葉月 凛太郎の日記

2002年07月13日(土) 昨日の事から連想して。

で、昨日の日記のネタをほんのちょっぴり使います。
歌舞伎の西遊記を練習してらっしゃる所やその舞台の様子などが一部放映されたんですが、私が今回の日記で使いたいのは、悟空役の方が、師匠である市川猿之介さんが悟空を演じた時のビデオを参考に見ておられた、そのビデオの内容です。
その舞台上で猿之介さんが演じる悟空が、籠に入っていた木の実・・・果物かな?を食べるシーンが放送されたのですが。ソレがなんか楽しかったのです。籠の中から一つ取り出しては、ぽん、と自分の後ろに放り投げていくのですが。籠の中身をカラにした後、確か自分のおなかをさするようにしながら、「入った、入った」と言うのです。そしてその後、おなかをさするようにしながら正座していた足を崩し、左手を床につきながらゆっくりと横たわろうとする。
それが、見事に食べすぎで苦しくなって、ゆっくりと横になろうとしている様に見えまして。思わず「食いすぎや、悟空・・・。」と呟いてしまいました。
もしかしたら違う事を表現されていたのかもしれませんが。
少なくとも私には食いすぎた悟空が苦しくなっておなかをさすりながらゆっくりと横になろうとしているように見えました。
なんかそれが、ほのぼのとしてて面白かったのです。
その時点では、この舞台ビデオでもいいから見てみたいなー、面白そうだなー、と思うだけに留まったのですが。
その後がちょっと。

昨日授業があったんで学校行ったんですが。その帰りに何故かそのシーンを思い出して、なんだか切ないような、物悲しいような気持ちが心の中にあるのに気付きました。それがなんでなんだろうかと考えてみて・・・。
失敗でした。考えなければよかったです。
おかげで帰りし私はバーゲンを巡りながら哀しい気持ちになっていました。

原因は、「食べ過ぎ」と「寝る」の二つの組み合わせでした。
私はその二つの事柄から、無意識の中で「おおかみと七匹のこやぎ」を心の片隅に引き出してきていたようです。
私ははっきり言ってこのおはなしがあまり好きではありません。嫌いではないのですが・・・。
このお話しを思い出すたび、哀しくて切なくて、泣きそうになるのです。
このお話、最後に狼は川で溺れて死んでしまいますよね。それが哀しくてならないのです。童話というのは大抵残酷ですが。私はその中でもこの話が一番むごいと思います。
そう思う一つ目の理由は、こやぎは寝ている狼の「おなかをハサミで切って」助けられるという事です。おなかを生きたままじゃきじゃき切られる。想像しただけで血が下がりました。二つ目は、その「おなかに石を詰められた」事です。そして三つ目。「目を覚ました狼は、なんだかおなかが重い気がして、食べ過ぎたかと思って川に行きます。そして、重いおなかを両手で抱えて、ふうふう言いながら歩いて、喉が渇いて仕方なくて。やっと川にたどり着いたのに、おなかが重くて川に落ちて溺れてしまった。」事。
ここまで読めばお分かりでしょうが。私は狼に感情移入していますので、かなり表現が狼がいかにも「可哀想」に書きすぎているかもしれません。
七匹のこひつじが助かった事を純粋に喜んで、狼が嫌いだという方にとっては不愉快でしょうが・・・。私にはこのようにしか思い出せないのです。
絵本の中ではもっと違う表現だったかと思いますが。狼が起きてからの所。
とりあえずどんなだったか、確認したくありません。だって絶対泣くからです。三番目の理由書きながら泣いていましたから。確実でしょう。

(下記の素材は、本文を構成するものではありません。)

(* ===== verification/Queue.v ===== *)
(** * The recent-blockhash queue

    Models [chain/zul-store/src/queue.rs]: the entries in registration order
    with a hash index beside them, evicting from the front. *)

From S2P Require Import Prelude External Hash.

Record BlockhashQueue := {
  capacity : nat;
  entries : list (Z * H256);
  index : gmap H256 Z;
}.

(** [assert!(capacity > 0)] panics. *)
Definition with_capacity (cap : nat) : option BlockhashQueue :=
  if decide (0 < cap)%nat then Some {| capacity := cap; entries := []; index := ∅ |} else None.

Definition new_queue : BlockhashQueue :=
  {| capacity := BLOCKHASH_QUEUE_CAPACITY; entries := []; index := ∅ |}.

(** [while entries.len() > capacity { pop_front; index.remove }] *)
Fixpoint evict (cap : nat) (es : list (Z * H256)) (ix : gmap H256 Z)
    : list (Z * H256) * gmap H256 Z :=
  match es with
  | [] => (es, ix)
  | (s, evicted) :: rest =>
      if decide (cap < length es)%nat then evict cap rest (delete evicted ix) else (es, ix)
  end.

Definition register (q : BlockhashQueue) (sl : Z) (hash : H256) : BlockhashQueue :=
  let '(es, ix) := evict (capacity q) (entries q ++ [(sl, hash)]) (<[hash := sl]> (index q)) in
  {| capacity := capacity q; entries := es; index := ix |}.

Definition is_valid (q : BlockhashQueue) (hash : H256) : bool :=
  bool_decide (is_Some (index q !! hash)).

Definition latest (q : BlockhashQueue) : option (Z * H256) := list.last (entries q).

Definition queue_len (q : BlockhashQueue) : nat := length (entries q).

Section Codec.
Context `{!Bincode (nat * list (Z * H256))}.

(** The index is skipped by serde and rebuilt on load. *)
Definition to_bytes (q : BlockhashQueue) : bytes := serialize (capacity q, entries q).

Definition rebuild (es : list (Z * H256)) : gmap H256 Z :=
  fold_left (λ ix e, <[e.2 := e.1]> ix) es ∅.

Definition from_bytes (bs : bytes) : option BlockhashQueue :=
  '(cap, es) ← deserialize bs;
  Some {| capacity := cap; entries := es; index := rebuild es |}.

(** ** Facts *)

Definition hashes (es : list (Z * H256)) : list H256 := es.*2.

Definition index_matches (q : BlockhashQueue) : Prop :=
  ∀ h s, index q !! h = Some s ↔ (s, h) ∈ entries q.

(** The last [n] elements of a list. *)
Definition last_n {A} (n : nat) (l : list A) : list A := drop (length l - n) l.

Lemma last_n_app {A} n (l k : list A) : last_n n (last_n n l ++ k) = last_n n (l ++ k).
Proof.
  unfold last_n. destruct (decide (length l ≤ n)%nat).
  - replace (length l - n)%nat with 0%nat by lia. by rewrite drop_0.
  - rewrite <- (drop_app_le l k) by lia.
    rewrite length_drop, drop_drop, !length_app. f_equal. lia.
Qed.

Lemma last_n_idem {A} n (l : list A) : last_n n (last_n n l) = last_n n l.
Proof. pose proof (last_n_app n l []) as H. by rewrite !app_nil_r in H. Qed.

Lemma evict_entries cap es : ∀ ix, (evict cap es ix).1 = last_n cap es.
Proof.
  unfold last_n. induction es as [|[s h] es IH]; intros ix; [done|].
  cbn [evict]. destruct (decide _) as [Hlt|Hge].
  - rewrite IH. simpl in *. replace (S (length es) - cap)%nat with (S (length es - cap)) by lia. done.
  - replace (length ((s, h) :: es) - cap)%nat with 0%nat by lia. done.
Qed.

Lemma evict_index cap es : ∀ ix,
  NoDup (hashes es) → (∀ h s, ix !! h = Some s ↔ (s, h) ∈ es) →
  ∀ h s, (evict cap es ix).2 !! h = Some s ↔ (s, h) ∈ (evict cap es ix).1.
Proof.
  induction es as [|[s0 h0] es IH]; intros ix Hnd Hix h s; [apply Hix|].
  cbn [evict]. destruct (decide _); [|apply Hix].
  unfold hashes in Hnd. rewrite fmap_cons in Hnd. apply list.NoDup_cons in Hnd as [Hni Hnd].
  apply IH; [done|]. intros h' s'. rewrite lookup_delete_Some, Hix, elem_of_cons. simpl in Hni.
  split; [naive_solver|]. intros Hin. split; [|by right]. intros ->.
  apply Hni. change h' with ((s', h').2). by apply list_elem_of_fmap_2.
Qed.

Lemma register_entries q s h :
  entries (register q s h) = last_n (capacity q) (entries q ++ [(s, h)]).
Proof.
  unfold register. destruct (evict _ _ _) as [es ix] eqn:He. simpl.
  by rewrite <- (evict_entries _ _ (<[h := s]> (index q))), He.
Qed.

Lemma register_matches q s h :
  NoDup (hashes (entries q ++ [(s, h)])) → index_matches q → index_matches (register q s h).
Proof.
  intros Hnd Hq. unfold register.
  pose proof (evict_index (capacity q) (entries q ++ [(s, h)]) (<[h := s]> (index q)) Hnd) as H.
  destruct (evict _ _ _) as [es ix]. unfold index_matches. cbn in *. apply H. clear H. intros h' s'.
  unfold hashes in Hnd. rewrite fmap_app in Hnd. apply list.NoDup_app in Hnd as (_ & Hd & _).
  rewrite lookup_insert_Some, (Hq h' s'), elem_of_app, list_elem_of_singleton.
  split; [naive_solver|]. intros [Hin| [= -> ->]]; [|by left]. right. split; [|done].
  intros ->. apply (Hd h'); [|set_solver]. change h' with ((s', h').2). by apply list_elem_of_fmap_2.
Qed.

Lemma register_all_spec rs : ∀ q,
  index_matches q → NoDup (hashes (entries q ++ rs)) →
  entries q = last_n (capacity q) (entries q) →
  let q' := fold_left (λ q r, register q r.1 r.2) rs q in
  index_matches q' ∧ entries q' = last_n (capacity q) (entries q ++ rs).
Proof.
  induction rs as [|[s h] rs IH]; intros q Hm Hnd Hlast; cbn [fold_left fst snd].
  { by rewrite app_nil_r. }
  assert (Hcap : capacity (register q s h) = capacity q).
  { unfold register. by destruct (evict _ _ _). }
  change ((s, h) :: rs) with ([(s, h)] ++ rs) in Hnd |- *. rewrite app_assoc in Hnd |- *.
  destruct (IH (register q s h)) as [IHm IHe].
  - apply register_matches; [|done]. eapply sublist_NoDup; [exact Hnd|].
    unfold hashes. apply fmap_sublist. by apply sublist_inserts_r.
  - rewrite register_entries. eapply sublist_NoDup; [exact Hnd|].
    unfold hashes, last_n. apply fmap_sublist.
    apply sublist_app; [apply sublist_drop|done].
  - by rewrite Hcap, register_entries, last_n_idem.
  - split; [done|]. rewrite IHe, Hcap, register_entries, last_n_app. done.
Qed.

(** After registering any sequence of pairwise distinct block hashes, a
    hash is valid exactly when it is one of the last [capacity] registered, and
    [latest] is the last one. *)
Theorem queue_window cap q rs :
  with_capacity cap = Some q → NoDup (hashes rs) →
  let q' := fold_left (λ q r, register q r.1 r.2) rs q in
  (∀ h, is_valid q' h = true ↔ h ∈ hashes (last_n cap rs))
  ∧ latest q' = list.last rs.
Proof.
  unfold with_capacity. destruct (decide (0 < cap)%nat) as [Hc|]; intros Hq; [|done].
  injection Hq as <-. intros Hnd. set (q' := fold_left _ _ _).
  destruct (register_all_spec rs {| capacity := cap; entries := []; index := ∅ |}) as [Hm He];
    simpl; [|done| |].
  - intros h s. simpl. rewrite lookup_empty. set_solver.
  - unfold last_n. by rewrite drop_nil.
  - fold q' in Hm, He. simpl in He. split.
    + intros h. unfold is_valid. rewrite bool_decide_eq_true. unfold hashes.
      rewrite list_elem_of_fmap, <- He. unfold is_Some.
      setoid_rewrite (Hm h). split.
      * intros [s Hs]. by exists (s, h).
      * intros ([s h'] & -> & Hs). by exists s.
    + unfold latest. rewrite He. unfold last_n. destruct rs as [|r rs _] using rev_ind; [done|].
      rewrite drop_app_le by (rewrite length_app; simpl; lia). by rewrite !last_snoc.
Qed.

Lemma rebuild_matches es :
  NoDup (hashes es) → ∀ h s, rebuild es !! h = Some s ↔ (s, h) ∈ es.
Proof.
  unfold rebuild. induction es as [|[s0 h0] es IH] using rev_ind; intros Hnd h s.
  { simpl. rewrite lookup_empty. set_solver. }
  unfold hashes in Hnd. rewrite fmap_app in Hnd. apply list.NoDup_app in Hnd as (Hnd & Hd & _).
  rewrite fold_left_app. cbn [fold_left fst snd].
  rewrite lookup_insert_Some, IH, elem_of_app, list_elem_of_singleton by done.
  split; [naive_solver|]. intros [Hin| [= -> ->]]; [|by left]. right. split; [|done].
  intros ->. apply (Hd h); [|set_solver]. change h with ((s, h).2). by apply list_elem_of_fmap_2.
Qed.

Lemma rebuild_index cap es ix :
  index_matches {| capacity := cap; entries := es; index := ix |} → NoDup (hashes es) →
  rebuild es = ix.
Proof.
  intros Hm Hnd. apply map_eq. intros h. apply option_eq. intros s.
  rewrite rebuild_matches by done. symmetry. apply Hm.
Qed.

(** Saving and loading the queue is the identity as long as the retained
    hashes are distinct: the index, which is not serialized, is rebuilt. *)
Theorem queue_roundtrip q :
  index_matches q → NoDup (hashes (entries q)) → from_bytes (to_bytes q) = Some q.
Proof.
  intros Hm Hnd. unfold from_bytes, to_bytes. rewrite deserialize_serialize. simpl. f_equal.
  destruct q as [cap es ix]. simpl in *. f_equal. by apply (rebuild_index cap).
Qed.

(** When a full queue registers again the hash at its front, eviction
    drops the index entry of the new registration: the latest hash is reported
    invalid, until a save and load rebuilds the index. *)
Theorem reregistered_hash_invalid q s0 s h rest :
  (0 < capacity q)%nat → entries q = (s0, h) :: rest → length (entries q) = capacity q →
  let q' := register q s h in
  latest q' = Some (s, h) ∧ is_valid q' h = false
  ∧ ∃ q'', from_bytes (to_bytes q') = Some q'' ∧ is_valid q'' h = true.
Proof.
  intros Hc He Hl q'. assert (Hq' : q' = {| capacity := capacity q; entries := rest ++ [(s, h)];
                                     index := delete h (<[h := s]> (index q)) |}).
  { unfold q', register. rewrite He in Hl |- *. cbn [app evict].
    rewrite decide_True by (simpl in *; rewrite length_app; simpl; lia).
    assert (Hs : ∀ ix, evict (capacity q) (rest ++ [(s, h)]) ix = (rest ++ [(s, h)], ix)).
    { intros ix. destruct (rest ++ [(s, h)]) as [|[a b] l] eqn:Hr; [done|]. cbn [evict].
      rewrite decide_False; [done|]. rewrite <- Hr, length_app. simpl in *. lia. }
    by rewrite Hs. }
  rewrite Hq'. repeat split.
  - unfold latest. simpl. by rewrite last_snoc.
  - unfold is_valid. simpl. rewrite bool_decide_eq_false, lookup_delete_eq. by intros [].
  - unfold from_bytes, to_bytes. rewrite deserialize_serialize. simpl. eexists. split; [done|].
    unfold is_valid, rebuild. simpl. rewrite fold_left_app. simpl. rewrite lookup_insert_eq.
    by apply bool_decide_eq_true.
Qed.

End Codec.

Module Example.
#[local] Instance queue_codec : Bincode (nat * list (Z * H256)) := Toy.bincode_toy _.

Definition h (n : Z) : H256 := le_bytes 32 n.
Definition three : BlockhashQueue := {| capacity := 3; entries := []; index := ∅ |}.
Definition regs : list (Z * H256) := [(1, h 1); (2, h 2); (3, h 3); (4, h 4)].

Lemma queue_window_witness :
  latest (fold_left (λ q r, register q r.1 r.2) regs three) = Some (4, h 4).
Proof.
  refine (proj2 (queue_window 3 three regs eq_refl _)).
  apply (bool_decide_eq_true (NoDup _)). vm_compute. reflexivity.
Defined.

Definition full : BlockhashQueue :=
  {| capacity := 2; entries := [(1, h 1); (2, h 2)]; index := <[h 2 := 2]> {[h 1 := 1]} |}.

Lemma queue_roundtrip_witness : from_bytes (to_bytes full) = Some full.
Proof.
  refine (queue_roundtrip full _ _).
  - intros x s. unfold full. cbn [index entries].
    rewrite lookup_insert_Some, lookup_singleton_Some, !elem_of_cons, elem_of_nil.
    assert (h 2 ≠ h 1) by (vm_compute; discriminate). split.
    + intros [[<- <-]|[_ [<- <-]]]; auto.
    + intros [[= -> ->]|[[= -> ->]|[]]]; auto.
  - apply (bool_decide_eq_true (NoDup _)). vm_compute. reflexivity.
Defined.

Lemma reregistered_hash_invalid_witness : is_valid (register full 3 (h 1)) (h 1) = false.
Proof.
  refine (proj1 (proj2 (reregistered_hash_invalid full 1 3 (h 1) [(2, h 2)] _ eq_refl eq_refl))).
  simpl. lia.
Defined.
End Example.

おなか一杯になって、安心して眠って。目が覚めたらなんだかおなかが重くて喉が渇いて。食べ過ぎた所為かな、と思いながらおなかを抱えて歩いて。
なんだかひどく哀しくなります。狼は一体どんな心境だったんでしょうか。
喉が渇くのも、おなかが苦しいのも食べ過ぎた所為かなと思う狼が哀しくて。そのおなかに入っているのは重い石で。苦しいのはその所為なのに。
石なんかおなかに入れられてどんなに苦しかっただろうか。
食べ過ぎてしまったのかな、おなかが苦しい。そんな事を考えてでもいたのでしょうか。
喉が渇いたと重いながら重いおなかを抱えて川まで行って。
ああ、水が飲めるとほっとしただろうに。重いおなかの所為で川に落ちてしまっておなかが重くて浮き上がれなくて。
どれだけ、苦しかっただろう。

そう思って、狼は苦しかっただろうと思うから。
だから、この話しは好きではありません。
もちろん、こひつじがたべられたままでいればよかったとも思えませんが。
母羊にとって、それはひどく残酷な展開でしょう。
だけど、それでも。狼がかわいそうに思えてならないのです。